(** The agent's row is destructured before it is tested: without one, this throws. *)
Definition endpoint_of (orgId : string) : eff world (option string) :=
  agentDetails ← getAgentEndPoint orgId;
  match agentDetails with Some (a, _) => mret (agentEndPoint a) | None => throw not_an_object end.
Definition agent_url (endpoint : option string) (flag : string) (id : option string) : eff world string := lift (getAgentUrl (default "" endpoint) flag id).

Record AgentConnectionSearchCriteria := AgentCriteria {
  ac_alias : option string;
  ac_myDid : option string;
  ac_outOfBandId : option string;
  ac_state : option string;
  ac_theirDid : option string;
  ac_theirLabel : option string;
}.

Definition criteriaParams (c : AgentConnectionSearchCriteria) : list string :=
  (criterion "alias" (ac_alias c) ++ criterion "myDid" (ac_myDid c) ++ criterion "outOfBandId" (ac_outOfBandId c) ++
   criterion "state" (ac_state c) ++ criterion "theirDid" (ac_theirDid c) ++ criterion "theirLabel" (ac_theirLabel c))%list.

Definition getAllConnectionListFromAgent (orgId : string) (c : AgentConnectionSearchCriteria) : eff world any :=
  rpc (
    endpoint ← endpoint_of orgId;
    let url := literal endpoint +:+ "/didcomm/connections" in
    let url := match criteriaParams c with [] => url | params => url +:+ "?" +:+ Str.join "&" params end in
    sent rpc_error "agent-get-all-connections" [("url", of_str (Some url)); ("orgId", of_str (Some orgId))]).

Definition reason_or (otherwise : error -> exn) (e : error) : exn :=
  if any_truthy (error_reason e) then rpc_with (of_str (Some "Connection not found")) (Json.field "status" e) else otherwise e.

Definition getConnectionsById (connectionId orgId : string) : eff world any :=
  rpc (
    endpoint ← endpoint_of orgId;
    let url := replace_first "#" connectionId "" (literal endpoint +:+ "/didcomm/connections/#") in
    sent (reason_or rpc_error) "agent-get-connection-details-by-connectionId" [("url", of_str (Some url)); ("orgId", of_str (Some orgId))]).

(** [handleError] *)
Definition handleError (e : error) : exn :=
  if any_truthy (status_error e)
  then rpc_with (or_falsy (prop_opt "reason" (status_error e)) (status_error e)) (or_else (prop_opt "code" (Json.field "status" e)) (Some (Json.JNum 500)))
  else rpc_response e.

Definition getQuestionAnswersRecord (orgId : string) : eff world any :=
  rpc (
    endpoint ← endpoint_of orgId;
    url ← agent_url endpoint "get-question-answer-record" None;
    sent handleError "agent-get-question-answer-record" [("url", of_str (Some url)); ("orgId", of_str (Some orgId))]).

(** The rejection is wrapped first, so that the reason is never read from it. *)
Definition receive_url_failed (e : error) : exn :=
  let error := wrapped e in
  let customErrorMessage := prop_opt "message" (status_error error) in
  if any_truthy customErrorMessage then rpc_with customErrorMessage (Some (Json.JNum 409)) else reason_or rpc_response error.

Definition receiveInvitationUrl (receiveInvitationUrl : any) (orgId : string) : eff world any :=
  rpc (
    endpoint ← endpoint_of orgId;
    sent receive_url_failed "agent-receive-invitation-url"
      [("url", of_str (Some (literal endpoint +:+ "/didcomm/oob/receive-invitation-url"))); ("orgId", of_str (Some orgId)); ("receiveInvitationUrl", receiveInvitationUrl)]).

Definition receiveInvitation (receiveInvitation : any) (orgId : string) : eff world any :=
  rpc (
    endpoint ← endpoint_of orgId;
    sent (reason_or rpc_response) "agent-receive-invitation"
      [("url", of_str (Some (literal endpoint +:+ "/didcomm/oob/receive-invitation"))); ("orgId", of_str (Some orgId)); ("receiveInvitation", receiveInvitation)]).

Record IQuestionPayload := Question { q_detail : any; q_validResponses : any; q_question : any; q_orgId : string; q_connectionId : option string }.

Definition sendQuestion (q : IQuestionPayload) : eff world any :=
  rpc (
    endpoint ← endpoint_of (q_orgId q);
    let questionPayload := obj [("detail", q_detail q); ("validResponses", q_validResponses q); ("question", q_question q)] in
    url ← agent_url endpoint "send-question" (q_connectionId q);
    sent handleError "agent-send-question" [("questionPayload", Some questionPayload); ("url", of_str (Some url)); ("orgId", of_str (Some (q_orgId q)))]).

Definition sendBasicMessage (content : any) (orgId : string) (connectionId : option string) : eff world any :=
  rpc (
    endpoint ← endpoint_of orgId;
    agentUrl ← agent_url endpoint "send-basic-message" connectionId;
    sent handleError "agent-send-basic-message"
      [("content", Some (obj [("content", content)])); ("url", of_str (Some agentUrl)); ("orgId", of_str (Some orgId))]).

(** *** Invitations *)

Record ICreateConnectionInvitation := InvitationDto {
  iv_alias : any;
  iv_appendedAttachments : any;
  iv_autoAcceptConnection : any;
  iv_goal : any;
  iv_goalCode : any;
  iv_handshake : any;
  iv_handshakeProtocols : any;
  iv_imageUrl : any;
  iv_messages : any;
  iv_multiUseInvitation : any;
  iv_orgId : string;
  iv_routing : any;
  iv_recipientKey : any;
  iv_invitationDid : any;
  iv_IsReuseConnection : bool;
}.

(** [a || undefined] *)
Definition truthy_or_none (a : any) : any := if any_truthy a then a else None.

Definition connectionPayload (d : ICreateConnectionInvitation) (o : organisation) (did : any) : list (string * any) :=
  [("multiUseInvitation", or_else (iv_multiUseInvitation d) (Some (Json.JBool true)));
   ("autoAcceptConnection", or_else (iv_autoAcceptConnection d) (Some (Json.JBool true)));
   ("alias", truthy_or_none (iv_alias d));
   ("imageUrl", or_falsy (of_str (logoUrl o)) (truthy_or_none (iv_imageUrl d)));
   ("label", of_str (Some (o_name o)));
   ("goal", truthy_or_none (iv_goal d));
   ("goalCode", truthy_or_none (iv_goalCode d));
   ("handshake", truthy_or_none (iv_handshake d));
   ("handshakeProtocols", truthy_or_none (iv_handshakeProtocols d));
   ("appendedAttachments", truthy_or_none (iv_appendedAttachments d));
   ("routing", truthy_or_none (iv_routing d));
   ("messages", truthy_or_none (iv_messages d));
   ("recipientKey", truthy_or_none (iv_recipientKey d));
   ("invitationDid", truthy_or_none did)].

(** The DID an invitation is made for: the one asked for, else the first one stored when
    connections are reused *)
Definition connectionInvitationDid (d : ICreateConnectionInvitation) : eff world any :=
  legacyinvitationDid ← (if iv_IsReuseConnection d then i ← getInvitationDidByOrgId (iv_orgId d); mret (of_str (i ≫= invitationDid)) else mret None);
  mret (or_falsy (iv_invitationDid d) legacyinvitationDid).

Definition storeConnectionObjectAndReturnUrl (connectionInvitationUrl persistent : any) : eff world any :=
  sent (fun e => handleError (wrapped e)) "store-object-return-url" [("persistent", persistent); ("storeObj", connectionInvitationUrl)].

Record ConnectionResponseDetail := ResponseDetail { rd_invitation : agent_invitations; rd_recordId : any }.

Definition createConnectionInvitation (d : ICreateConnectionInvitation) : eff world ConnectionResponseDetail :=
  rpc (
    agentDetails ← getAgentEndPoint (iv_orgId d);
    match agentDetails with
    | None => throw not_an_object
    | Some (agent, org) =>
        did ← connectionInvitationDid d;
        match org with
        | None => throw not_an_object
        | Some o =>
            url ← agent_url (agentEndPoint agent) "connection-invitation" None;
            created ← sent (fun e => handleError (wrapped e)) "agent-create-connection-invitation"
              [("connectionPayload", Some (obj (connectionPayload d o did))); ("url", of_str (Some url)); ("orgId", of_str (Some (iv_orgId d)))];
            shortenedUrl ← storeConnectionObjectAndReturnUrl (prop_opt "invitationUrl" created) (or_else (iv_multiUseInvitation d) (Some (Json.JBool true)));
            saved ← saveAgentConnectionInvitations shortenedUrl (oa_id agent) (iv_orgId d) (or_falsy (prop_opt "invitationDid" created) (iv_invitationDid d));
            record ← lift (r ← CommonService.prop "outOfBandRecord" created; CommonService.prop "id" r);
            mret (ResponseDetail saved record)
        end
    end).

-*-*-

> Exercise objective: The answer must consist solely of the lines from the first line of the data to the line holding "ac_myDid : option string;", each given again exactly.

> Finished exercise:
(** The agent's row is destructured before it is tested: without one, this throws. *)
Definition endpoint_of (orgId : string) : eff world (option string) :=
  agentDetails ← getAgentEndPoint orgId;
  match agentDetails with Some (a, _) => mret (agentEndPoint a) | None => throw not_an_object end.
Definition agent_url (endpoint : option string) (flag : string) (id : option string) : eff world string := lift (getAgentUrl (default "" endpoint) flag id).

Record AgentConnectionSearchCriteria := AgentCriteria {
  ac_alias : option string;
  ac_myDid : option string;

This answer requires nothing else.